U.S. considers new Covid rules for travelers from China

WASHINGTON — Alarmed by China’s surge in Covid cases after the sudden end of its “zero-Covid” measures, the Biden administration is considering new rules for travelers from China, such as testing on arrival in the U.S. and additional tracking, two U.S. officials tell NBC News.

The officials say the U.S. and other countries are concerned that China may not be transparently reporting Covid data — specifically, viral genomic sequence data — needed to assess the spread and identify any variants of concern.

The officials said the Biden administration was considering steps similar to those already taken by Japan, which said Tuesday that all travelers from mainland China would be tested on arrival, and Malaysia, which has stepped up tracking and surveillance of travelers from China.

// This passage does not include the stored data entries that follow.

(** ** The properties *)

(** C33: [corm_find_one] on SQLite, memory permitting: it executes the SELECT of
    the condition with LIMIT 1 and reports the driver's error, CORM_ERR_NOTFOUND
    for no row, or CORM_OK; then every member of the record whose column is in
    the result has the value of the first row, converted to the member's type,
    and the others are kept.  Nothing else of the heap changes: the query and the
    result are freed.  A statement of this text that is in the cache must have been
    compiled for the columns it has now. *)
Theorem find_one_loads cond a r rc e rc' w (tg : bool) h k :
  let Φ := up_to_date k (find_text (first_of a)) in
  plenty w -> heap_wf w -> idle Φ tg true h k (w_db w) ->
  asteps (w_heap w) CORM_BACKEND_SQLITE (cond_ops cond) aquery_empty = Some a ->
  findable (first_of a) -> accepts (m_after_find m) (Some r) ->
  heap_rec (w_heap w) r = Some rc -> first_outcome k a rc = Some (e, rc') ->
  exists w', corm_find_one (Some b) (Some m) cond r w = Ret e w' /\
    w_heap w' = put_rec r rc' (w_heap w) /\
    idle Φ tg true h (direct_query k (find_text (first_of a)) (find_values (first_of a))).2 (w_db w').
Proof. intros. by eapply find_one_spec. Qed.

Taiwan also said Wednesday that travelers from mainland China would have to take a PCR test on arrival, with those who test positive allowed to isolate at home. Last week, India said it would make virus testing mandatory for travelers arriving from China as well as Japan, South Korea, Hong Kong and Thailand. As in Japan, anyone who tests positive will be required to quarantine.

The Biden administration considerations were first reported by Bloomberg.

Any restrictions would be applied to all travelers coming from China, regardless of nationality, the U.S. officials said. There are no indications the U.S. is considering a “travel ban” or prohibiting people from traveling to the U.S. from China.

Hospital In Beijing as Covid cases surge.
Patients receive treatment at a fever clinic in Beijing on Dec. 27, 2022.Yi Haifei / China News Service via Getty Images

Asked about the potential move by Washington, Chinese Foreign Ministry spokesperson Wang Wenbin said Wednesday that all countries should “fight the epidemic in a scientific way, work together to ensure safe travel between countries, maintain stability of global industrial and supply chains, and restore healthy growth of the world economy.”

Wang also said the Covid situation in China was “generally within expectation and under control,” accusing Western media of smearing China’s anti-Covid efforts while downplaying the earlier pandemic chaos in their own countries.

The U.S. officials said there were worries about a potential variant of concern emerging from China, how they would identify it and how the spread could be stopped.

“The U.S. is following the science and advice of public health experts, consulting with partners, and considering taking similar steps we can take to protect the American people,” one of the U.S. officials said.

Earlier this month, China abruptly eased its “zero-Covid” approach following mass protests, scrapping domestic rules and lifting quarantine requirements for those traveling to China. The number of cases has subsequently exploded, putting pressure on hospitals and other health care facilities.

The World Health Organization has said it is very concerned about growing reports of severe Covid cases in China and has raised questions about the numbers released by Beijing.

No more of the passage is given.